Goal weight: 185 lbs.
Would you like to know the honest truth? I didn’t want to run this morning. Nope. Not at all. My bed felt good. The sheets were nice and warm and the air in the room was cool. And I was tired. I finished up a book project yesterday and I’ll be very, very honest with you — I’m flat exhausted. But I haven’t run that much since last Wednesday (due to an injury) and didn’t want to lose too much fitness. Add to that, it was cool and not humid. A cool August morning in Mississippi is as rare as a flying penguin. I struck while the iron was not hot.
My feet hit the floor and I put on my running gear. I stretched while I waited for my GPS watch to find the satellites and thought about how far I’d go. If my hip injury hurt, I’d limit it three miles. If it felt fine, I’d go for five. I ended up running 5.20 miles.
My legs felt great. It is amazing what a little rest can do for your body. I didn’t seem to lose much fitness and my heart rate stayed in the 140-155 range (down since the weather was cooler.) It was dark with no moon and a light blanket of ground fog covering the grass. I listed to Seth Godin in one ear and the bugs sing me a song with the other (I usually only run with one ear phone so I can hear traffic).

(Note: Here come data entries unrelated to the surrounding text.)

(** * MazeAI: maze generation and graph search

    A shallow embedding of [maze.py], [util.py], [search.py],
    [features.py] and the labelling of [train.py], and the properties of
    the generator, the frontiers, the four searches, the maze features and
    the labels.

    - Python integers are [Z]; a coordinate is a pair [(row, col)]; the grid
      is a list of rows of one-character cells, indexed as Python indexes
      lists; actions are the strings of the source.
    - Exceptions are values of [exn].  A [while] loop is a function of a
      fuel argument, one unit for each turn, that reports [OutOfFuel] when
      it runs out; the theorems give the fuel that is enough.
    - The search functions are computations over the maze object they are
      handed: they take it and give it back.
    - The global random generator is the sequence of its draws; the
      theorems about generated mazes hold for every such sequence.
    - Floats are the binary64 floats of the kernel; an integer becomes a
      float as Python converts it when it is below 2^53 in size.

    The definitions come first, the properties after them. *)

From Stdlib Require Import Ascii String.
From Stdlib Require Import ZArith List Lia Bool Permutation Sorted.
From Stdlib Require Floats.PrimFloat Floats.FloatAxioms.
From Stdlib Require Numbers.Cyclic.Int63.Uint63.
Import ListNotations.
Local Open Scope Z_scope.

Set Implicit Arguments.
#[local] Set Warnings "-register-all".

(** ** Exceptions and results *)

(** [Exception("No solution")], [Exception("empty frontier")], and the
    built-in [IndexError] and [ValueError]. *)
Inductive exn : Type :=
| NoSolution
| EmptyFrontier
| IndexError
| ValueError.

Inductive result (A : Type) : Type :=
| Ok (a : A)
| Err (e : exn).
Arguments Ok {A} a.
Arguments Err {A} e.

Definition rbind {A B} (r : result A) (k : A -> result B) : result B :=
  match r with
  | Ok a => k a
  | Err e => Err e
  end.

Declare Scope result_scope.
Delimit Scope result_scope with res.
Notation "x <- c ;; k" := (rbind c (fun x => k))
  (at level 61, c at next level, right associativity) : result_scope.
Notation "' p <- c ;; k" := (rbind c (fun x => match x with p => k end))
  (at level 61, p pattern, c at next level, right associativity) : result_scope.

(** What a call with a loop in it can do: return, raise, or use up its fuel. *)
Inductive outcome (A : Type) : Type :=
| Return (a : A)
| Raise (e : exn)
| OutOfFuel.
Arguments Return {A} a.
Arguments Raise {A} e.
Arguments OutOfFuel {A}.

(** ** Python lists *)

(** [l[i]]: a negative index counts from the end; out of range raises. *)
Definition py_index {A} (l : list A) (i : Z) : result A :=
  let n := Z.of_nat (length l) in
  let j := if i <? 0 then i + n else i in
  if (0 <=? j) && (j <? n) then
    match nth_error l (Z.to_nat j) with
    | Some x => Ok x
    | None => Err IndexError
    end
  else Err IndexError.

Fixpoint replace_nth {A} (l : list A) (k : nat) (v : A) : list A :=
  match l, k with
  | [], _ => []
  | _ :: l', O => v :: l'
  | x :: l', S k' => x :: replace_nth l' k' v
  end.

(** [l[i] = v]. *)
Definition py_set_index {A} (l : list A) (i : Z) (v : A) : result (list A) :=
  let n := Z.of_nat (length l) in
  let j := if i <? 0 then i + n else i in
  if (0 <=? j) && (j <? n) then Ok (replace_nth l (Z.to_nat j) v)
  else Err IndexError.

(** [sorted(l, key=key)] and [l.sort(key=key)]: Python's sort is stable, and
    a stable sort has one possible result, which insertion from the right with
    [<=] computes. *)
Section Sort.
Variable A : Type.
Variable key : A -> Z.

Fixpoint insert_by (x : A) (l : list A) : list A :=
  match l with
  | [] => [x]
  | y :: l' => if key x <=? key y then x :: l else y :: insert_by x l'
  end.

Definition py_sorted (l : list A) : list A := fold_right insert_by [] l.
End Sort.

(** ** Coordinates, cells, the maze object *)

Definition coord : Type := Z * Z.

Definition coord_eqb (a b : coord) : bool :=
  (fst a =? fst b) && (snd a =? snd b).

Definition grid : Type := list (list ascii).

Definition WALL : ascii := "#"%char.
Definition OPEN : ascii := " "%char.
Definition START : ascii := "S"%char.
Definition GOAL : ascii := "G"%char.

(** The attributes of a [Maze] once [__init__] has run. *)
Record Maze : Type := mkMaze {
  rows : Z;
  cols : Z;
  start : coord;
  goal : coord;
  maze : grid
}.

(** [maze[r][c]]. *)
Definition grid_get (g : grid) (r c : Z) : result ascii :=
  (row <- py_index g r ;; py_index row c)%res.

(** [maze[r][c] = v]; the rows are distinct list objects. *)
Definition grid_set (g : grid) (r c : Z) (v : ascii) : result grid :=
  (row <- py_index g r ;;
   row' <- py_set_index row c v ;;
   py_set_index g r row')%res.

(** ** Search nodes ([util.py]) *)

Inductive Node : Type :=
  mkNode { n_state : coord; n_parent : option Node; n_action : option string }.

Inductive CostNode : Type :=
  mkCostNode { c_state : coord; c_parent : option CostNode;
               c_action : option string; cost : Z }.

(** What the search loops and [Maze.get_next] use of a node, whichever class
    it is.  [depth] is the number of parent links up to the root: parent
    references form a tree, so every walk towards the root ends. *)
Class NodeLike (N : Type) : Type := {
  state : N -> coord;
  parent : N -> option N;
  action : N -> option string;
  depth : N -> nat;
  depth_parent : forall n p, parent n = Some p -> depth n = S (depth p);
  depth_root : forall n, parent n = None -> depth n = O
}.

Fixpoint node_depth (n : Node) : nat :=
  match n_parent n with
  | None => O
  | Some p => S (node_depth p)
  end.

Fixpoint cost_node_depth (n : CostNode) : nat :=
  match c_parent n with
  | None => O
  | Some p => S (cost_node_depth p)
  end.

#[export, refine] Instance Node_NodeLike : NodeLike Node :=
  {| state := n_state; parent := n_parent; action := n_action;
     depth := node_depth |}.
Proof.
  - intros [s [q|] a] p H; simpl in *; congruence.
  - intros [s [q|] a] H; simpl in *; congruence.
Defined.

#[export, refine] Instance CostNode_NodeLike : NodeLike CostNode :=
  {| state := c_state; parent := c_parent; action := c_action;
     depth := cost_node_depth |}.
Proof.
  - intros [s [q|] a c] p H; simpl in *; congruence.
  - intros [s [q|] a c] H; simpl in *; congruence.
Defined.

(** ** [Maze.__init__]: the dimensions *)

(** [rows if rows % 2 == 1 else rows + 1]. *)
Definition init_dim (n : Z) : Z := if n mod 2 =? 1 then n else n + 1.

(** [self.rows |= 1] at the head of [generate_solvable_maze]. *)
Definition force_odd (n : Z) : Z := Z.lor n 1.

(** The dimension the grid is built with. *)
Definition stored_dim (n : Z) : Z := force_odd (init_dim n).

(** ** [Maze.get_goal], [Maze.is_goal], [Maze.get_next] *)

Definition get_goal (self : Maze) : coord := goal self.

Definition is_goal {N} `{NodeLike N} (self : Maze) (node : N) : bool :=
  if coord_eqb (state node) (goal self) then true else false.

(** The [moves] dictionary, in insertion order. *)
Definition moves : list (string * (Z * Z)) :=
  [("left"%string, (0, -1)); ("right"%string, (0, 1));
   ("up"%string, (-1, 0)); ("down"%string, (1, 0))].

(** One turn of the [for] loop of [get_next]. *)
Definition get_next_body (self : Maze) (st : coord)
    (next_nodes : list (string * coord)) (mv : string * (Z * Z))
  : result (list (string * coord)) :=
  let '(act, (dr, dc)) := mv in
  let next_row := fst st + dr in
  let next_col := snd st + dc in
  if (0 <=? next_row) && (next_row <? rows self)
     && (0 <=? next_col) && (next_col <? cols self)
  then
    (cell <- grid_get (maze self) next_row next_col ;;
     if negb (Ascii.eqb cell WALL)
     then Ok (next_nodes ++ [(act, (next_row, next_col))])
     else Ok next_nodes)%res
  else Ok next_nodes.

Fixpoint for_each {A S} (body : S -> A -> result S) (l : list A) (s : S)
  : result S :=
  match l with
  | [] => Ok s
  | x :: l' => (s' <- body s x ;; for_each body l' s')%res
  end.

Definition get_next {N} `{NodeLike N} (self : Maze) (node : N)
  : result (list (string * coord)) :=
  for_each (get_next_body self (state node)) moves [].

(** ** Frontiers ([util.py]) *)

(** A frontier object is its [self.frontier] list. *)
Module StackFrontier.
Definition t (N : Type) : Type := list N.

Definition new {N} : t N := [].

(** [self.frontier.append(node)] *)
Definition add {N} (self : t N) (node : N) : t N := self ++ [node].

(** [any(node.state == state for node in self.frontier)] *)
Definition contains_state {N} `{NodeLike N} (self : t N) (st : coord)
  : bool :=
  existsb (fun node => coord_eqb (state node) st) self.

(** [len(self.frontier) == 0] *)
Definition empty {N} (self : t N) : bool := (length self =? 0)%nat.

(** [self.frontier[-1]] and [self.frontier[:-1]] *)
Definition remove {N} (self : t N) : result (N * t N) :=
  if empty self then Err EmptyFrontier
  else (node <- py_index self (-1) ;; Ok (node, removelast self))%res.
End StackFrontier.

Module QueueFrontier.
Definition t (N : Type) : Type := StackFrontier.t N.
Definition new {N} : t N := StackFrontier.new.
Definition add {N} : t N -> N -> t N := StackFrontier.add.
Definition contains_state {N} `{NodeLike N} : t N -> coord -> bool :=
  StackFrontier.contains_state.
Definition empty {N} : t N -> bool := StackFrontier.empty.

(** [self.frontier[0]] and [self.frontier[1:]] *)
Definition remove {N} (self : t N) : result (N * t N) :=
  if empty self then Err EmptyFrontier
  else (node <- py_index self 0 ;; Ok (node, tl self))%res.
End QueueFrontier.

(** [self.func] and [self.goal] are set by [__init__] and never assigned
    again: they are parameters of [add]. *)
Module PriorityQueueFrontier.
Definition t (N : Type) : Type := QueueFrontier.t N.
Definition new {N} : t N := QueueFrontier.new.
Definition contains_state {N} `{NodeLike N} : t N -> coord -> bool :=
  QueueFrontier.contains_state.
Definition empty {N} : t N -> bool := QueueFrontier.empty.
Definition remove {N} : t N -> result (N * t N) := QueueFrontier.remove.

(** [self.frontier.append(node)], then
    [self.frontier.sort(key=lambda n: self.func(n, self.goal))] *)
Definition add {N} (func : N -> coord -> Z) (goal : coord)
    (self : t N) (node : N) : t N :=
  py_sorted (fun n => func n goal) (self ++ [node]).
End PriorityQueueFrontier.

Definition manhattan_distance {N} `{NodeLike N} (node : N) (goal : coord)
  : Z :=
  Z.abs (fst (state node) - fst goal) + Z.abs (snd (state node) - snd goal).

Definition cumulative_cost_function (node : CostNode) (goal : coord) : Z :=
  manhattan_distance node goal + cost node.

(** ** The search functions ([search.py]) *)

(** A search function is handed the maze object and calls its methods: a
    computation takes the maze as it is before and gives it back as it is
    after, with what the call did. *)
Definition M (A : Type) : Type := Maze -> outcome A * Maze.

Definition ret {A} (a : A) : M A := fun m => (Return a, m).
Definition raise {A} (e : exn) : M A := fun m => (Raise e, m).
Definition out_of_fuel {A} : M A := fun m => (OutOfFuel, m).
Lemma Contains_here (sub s : string) : Contains (sub ++ s) sub = true.
Proof. rewrite Contains_unfold, HasPrefix_app. reflexivity. Qed.

Lemma Contains_skip (a s sub : string) :
  Contains s sub = true -> Contains (a ++ s) sub = true.
Proof.
  intros Hs. induction a as [|c a IH]; [exact Hs|].
  cbn [append]. rewrite Contains_unfold, IH. apply orb_true_r.
Qed.

Lemma report_contains_count {D Endpoint} (r : LoopResult D Endpoint) :
  0 < recovered r ->
  Contains (report r) "Pushed recovery key." = true
  /\ Contains (report r) (Itoa (recovered r)) = true.
Proof.
  unfold report. destruct (recovered r) as [|n] eqn:En; [lia|]. intros _. split.
  - apply (Contains_here "Pushed recovery key.").
  - apply Contains_skip. unfold recoveredLine.
    apply Contains_skip. apply Contains_here.
Qed.

Section OrchestratorFacts.
Variable D : Type.
Variable Do : D -> Exec (option error * D).
Variable Endpoint : Type.
Variable advance : Endpoint -> Endpoint.

Local Notation "'loop'" := (recoverLoop Do advance).

(** More fuel does not change a finished run. *)
Lemma recoverLoop_more_fuel (fuel : nat) :
  forall st log d r,
    loop fuel st log d = Done r ->
    forall k, loop (fuel + k) st log d = Done r.
Proof.
  induction fuel as [|fuel IH]; intros st log d r Hrun k; [discriminate Hrun|].
  cbn [recoverLoop Nat.add] in *.
  destruct (Do d) as [[e d']|reason]; [|discriminate Hrun].
  destruct (classify e); try (apply IH; exact Hrun); try exact Hrun.
  destruct (Nat.eqb (unavailableRetries st) 0); [apply IH|]; exact Hrun.
Qed.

I was a good run. A strong run. A run I needed to burn off toxic stress building up inside of me. I got home, took my shirt off and looked at the pink lines that dot my body. Like photos stuck on the family refrigerator, they are my memories of some of the challenges I’ve faced. I have a scar on my head from when I hit the fireplace as a child. I have a scar on my back from where I was bitten by a dog. I have a couple of scars on my left knee where I fell and the pavement carved me like a turkey. I have numerous scars from my malignant melanoma and other moles that were removed. They were all little pink reminders of how I recovered from life’s little traumas along the way.
I’ll be honest, it didn’t take much courage to survive those traumas. But it took a lot of courage to recover. Getting past my desire to be “safe,” to get back in the saddle after I fell off of life’s horse — well, that took courage.
I rubbed my main melanoma scar, smiled and thought how fortunate I truly am. I then hit the shower and began my day. Today was five more miles run on my road to recovery.